I love helping connect artists to people they would never work with normally. It’s amazing to see a writer form Toronto collaborate with a filmmaker from Indianapolis and a musician from New York, then ten minutes later see the same people create something completely new and different with five other artists from other places and backgrounds. I’m also thrilled with how we are interacting with our new community and partners. All artists have experienced that amazing moment when art breaks down a social barrier and I love that our building is becoming a hub for those types of interactions. Simply put, the best part of Indy Convergence is finding new ways to create and engage collaboratively through art with our community and city.
What made you decide to start Indy Convergence?
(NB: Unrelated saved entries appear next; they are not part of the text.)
(** * typed-emit: a shallow embedding of [TypedEventEmitter]

    The class of [typed-event-emitter.ts] keeps one private field,
    [listeners : Map<string, Set<(payload) => unknown>>].  The [Set] objects
    are shared by reference: the closure returned by [on] captures the [Set]
    it added to, not the key it looked up.  The embedding therefore has an
    explicit heap of [Set] objects and the [Map] holds addresses into it.

    Listeners are user code.  A user listener is a program over the
    emitter's public methods (a free monad over the API), so it may call
    back into the emitter while an emission is in progress.  Re-entrant
    emission need not terminate, hence invocation takes fuel.

    [emitAsync] is split along its promise chain: the method takes the
    snapshot and queues one microtask per listener; a microtask calls its
    listener and records the completion in its slot; the promise returned
    is read off the slots with [then] and [Promise.all].  Promises made by
    user code are settled by the environment.

    Two fields of the state only observe: a counter of [emit] calls and a
    log of which emission invoked which listener with which payload.  The
    log holds the calls that [emit] and the microtasks of [emitAsync] make,
    of members of listener sets; the call that a wrapper of [once] makes of
    its listener is not logged.

    The program comes first, then the vocabulary of the properties, then
    the lemmas, then the claims. *)

From stdpp Require Import base option list gmap strings pretty.
From Stdlib Require Import ZArith Lia.

(** ** JavaScript values, event identifiers, functions *)

Inductive Value :=
| VUndefined
| VBool (b : bool)
| VNum (n : Z)
| VStr (s : string)
| VError (msg : string)
| VPromise (p : nat).

(** [EventNames<T> = keyof T & (string | number | symbol)].  A symbol has an
    identity and a description.  For numbers, [ENum n] stands for an
    integer [n] that a double holds exactly and whose magnitude is below
    1e21, where [String] prints all the digits.  Other numbers (fractions,
    NaN, the infinities, -0, magnitudes from 1e21 on, which [String] prints
    with an exponent) are not modelled: as keys they behave like the
    string that [String] makes of them, which [EStr] covers.  The
    properties below hold for every key, whatever [String] prints; only
    the small numbers named in examples are evaluated. *)
Inductive EventId :=
| EStr (s : string)
| ENum (n : Z)
| ESym (id : nat) (description : string).

(** [String(event)], the conversion every method applies first; for
    [ENum n] on the integers described above. *)
Definition js_String (event : EventId) : string :=
  match event with
  | EStr s => s
  | ENum n => pretty n
  | ESym _ d => ("Symbol(" +:+ d +:+ ")")%string
  end.

(** Function objects compared by identity: a user function, or the arrow
    function that [once] allocates on each call. *)
Inductive Fn :=
| FUser (u : nat)
| FOnce (w : nat).

Global Instance Value_eq_dec : EqDecision Value.
Proof. solve_decision. Defined.
Global Instance EventId_eq_dec : EqDecision EventId.
Proof. solve_decision. Defined.
Global Instance Fn_eq_dec : EqDecision Fn.
Proof. solve_decision. Defined.

(** How a call ends. *)
Inductive Completion :=
| Normal (v : Value)
| Throw (e : Value).

(** ** [Set], insertion ordered *)

Module JSSet.
Abbreviation t := (list Fn) (only parsing).

Definition add (x : Fn) (s : t) : t :=
  if decide (x ∈ s) then s else s ++ [x].

Definition delete (x : Fn) (s : t) : t :=
  filter (λ y, y ≠ x) s.

Definition has (x : Fn) (s : t) : bool := bool_decide (x ∈ s).

Definition size (s : t) : nat := length s.

Definition Array_from (s : t) : list Fn := s.
End JSSet.

(** ** Promises

    A promise is pending ([None]) or settled. *)

Inductive Settled (A : Type) :=
| Fulfilled (a : A)
| Rejected (e : Value).
Arguments Fulfilled {A} a.
Arguments Rejected {A} e.

Definition PState (A : Type) := option (Settled A).

(** [p.then(onFulfilled, onRejected)] for handlers that return plain
    values and do not throw. *)
Definition then2 {A B} (on_ok : A → B) (on_err : Value → B)
    (p : PState A) : PState B :=
  match p with
  | None => None
  | Some (Fulfilled a) => Some (Fulfilled (on_ok a))
  | Some (Rejected e) => Some (Fulfilled (on_err e))
  end.

(** [Promise.all]: rejected as soon as an input is rejected (the reason
    taken here is that of the lowest rejected index), fulfilled with the
    values in input order once every input is fulfilled, pending
    otherwise. *)
Fixpoint first_rejection {A} (ps : list (PState A)) : option Value :=
  match ps with
  | [] => None
  | Some (Rejected e) :: _ => Some e
  | _ :: ps' => first_rejection ps'
  end.

Fixpoint all_fulfilled {A} (ps : list (PState A)) : option (list A) :=
  match ps with
  | [] => Some []
  | Some (Fulfilled a) :: ps' =>
      match all_fulfilled ps' with
      | Some l => Some (a :: l)
      | None => None
      end
  | _ :: _ => None
  end.

Definition Promise_all {A} (ps : list (PState A)) : PState (list A) :=
  match first_rejection ps with
  | Some e => Some (Rejected e)
  | None =>
      match all_fulfilled ps with
      | Some l => Some (Fulfilled l)
      | None => None
      end
  end.

(** [type EmitOutcome = { ok: true; value } | { ok: false; error }] *)
Inductive EmitOutcome :=
| Ok (value : Value)
| Err (error : Value).

(** ** The emitter and what surrounds it *)

(** The closure [() => { set.delete(listener); if (set.size === 0)
    this.listeners.delete(key); }] returned by [on]: its captured
    variables. *)
Record Unsub := mkUnsub {
  u_key : string;
  u_set : nat;
  u_listener : Fn
}.

(** The arrow function allocated by [once]: it captures [listener] and
    [unsubscribe]. *)
Record Wrapper := mkWrapper {
  w_listener : Fn;
  w_unsubscribe : nat
}.

(** Which emission invoked a listener: the n-th call of [emit], or the
    [emitAsync] call that returned promise [p]. *)
Inductive Emission :=
| Sync (n : nat)
| Async (p : nat).

Global Instance Emission_eq_dec : EqDecision Emission.
Proof. solve_decision. Defined.

Record Invocation := mkInvocation {
  inv_emission : Emission;
  inv_listener : Fn;
  inv_data : Value
}.

(** One element of [promises] in [emitAsync]: the listener and payload its
    microtask will use, and how the call ended once the microtask ran. *)
Record Slot := mkSlot {
  slot_listener : Fn;
  slot_data : Value;
  slot_result : option Completion
}.

Record State := mkState {
  (* the object graph *)
  heap : list JSSet.t;              (* the Set objects, by address *)
  listeners : gmap string nat;      (* this.listeners *)
  unsubs : list Unsub;              (* the closures returned by on *)
  wrappers : list Wrapper;          (* the closures allocated by once *)
  (* the asynchronous side *)
  asyncs : list (list Slot);        (* one entry per emitAsync call *)
  queue : list (nat * nat);         (* microtasks: (promise, index) *)
  promises : gmap nat (Settled Value); (* user promises settled so far *)
  (* observation only *)
  emissions : nat;                  (* number of emit calls so far *)
  log : list Invocation             (* listener invocations, oldest first *)
}.

Definition fresh : State :=
  mkState [] ∅ [] [] [] [] ∅ 0 [].

Definition set_heap (f : list JSSet.t → list JSSet.t) (st : State) : State :=
  mkState (f (heap st)) (listeners st) (unsubs st) (wrappers st)
          (asyncs st) (queue st) (promises st) (emissions st) (log st).
Definition set_listeners (f : gmap string nat → gmap string nat)
    (st : State) : State :=
  mkState (heap st) (f (listeners st)) (unsubs st) (wrappers st)
          (asyncs st) (queue st) (promises st) (emissions st) (log st).
Definition set_unsubs (f : list Unsub → list Unsub) (st : State) : State :=
  mkState (heap st) (listeners st) (f (unsubs st)) (wrappers st)
          (asyncs st) (queue st) (promises st) (emissions st) (log st).
Definition set_wrappers (f : list Wrapper → list Wrapper)
    (st : State) : State :=
  mkState (heap st) (listeners st) (unsubs st) (f (wrappers st))
          (asyncs st) (queue st) (promises st) (emissions st) (log st).
Definition set_asyncs (f : list (list Slot) → list (list Slot))
    (st : State) : State :=
  mkState (heap st) (listeners st) (unsubs st) (wrappers st)
          (f (asyncs st)) (queue st) (promises st) (emissions st) (log st).
Definition set_queue (f : list (nat * nat) → list (nat * nat))
    (st : State) : State :=
  mkState (heap st) (listeners st) (unsubs st) (wrappers st)
          (asyncs st) (f (queue st)) (promises st) (emissions st) (log st).
Definition set_promises
    (f : gmap nat (Settled Value) → gmap nat (Settled Value))
    (st : State) : State :=
  mkState (heap st) (listeners st) (unsubs st) (wrappers st)
          (asyncs st) (queue st) (f (promises st)) (emissions st) (log st).
Definition set_emissions (f : nat → nat) (st : State) : State :=
  mkState (heap st) (listeners st) (unsubs st) (wrappers st)
          (asyncs st) (queue st) (promises st) (f (emissions st)) (log st).
Definition set_log (f : list Invocation → list Invocation)
    (st : State) : State :=
  mkState (heap st) (listeners st) (unsubs st) (wrappers st)
          (asyncs st) (queue st) (promises st) (emissions st) (f (log st)).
Robert, myself and our co-founder Dara Weinberg were all at the Oregon Shakespeare Festival the same summer and wanted to make a space where artists could try new ideas without the fear of failure. We all came from different backgrounds, acting, dancing and directing and felt a need for more artists to truly work collaboratively, not just side by side. We chose Indianapolis because I had roots planted here, its central location and arts scene that felt like it was on the verge of something spectacular. We weren’t sure what would happen, but gathered about twelve people the first year and just worked for ten days. And, it stuck! We’ve taken a lot of twists and turns and now collaborate with a partner community center in Haiti and are helping a new branch of Indy Convergence start in London, Ontario next fall. Pretty early on a building and year round programs were a goal, but we never wanted to lose sight of our original intentions to give artists, time, space and freedom to create, fail then try again.
How do you think art and music benefits the Indianapolis community?
I grew up in Indiana, and never thought I’d come back. When I left for college I said my goodbye and figured I’d be back once a year for forever. Then, I got hired by Dance Kaleidoscope as a full-time modern dancer that has rep that’s incredibly rewarding and a contract that’s remarkable. I know people who are moving to parts of the city to be closer to theaters and galleries and see countless posters for shows, calls for public art and community minded art projects that are shaping our city in beautiful ways. Artists in Indianapolis have the ability to bring and keep people here – I see that as a huge benefit. We push, nurture and reflect back to our city who we are and who we can be.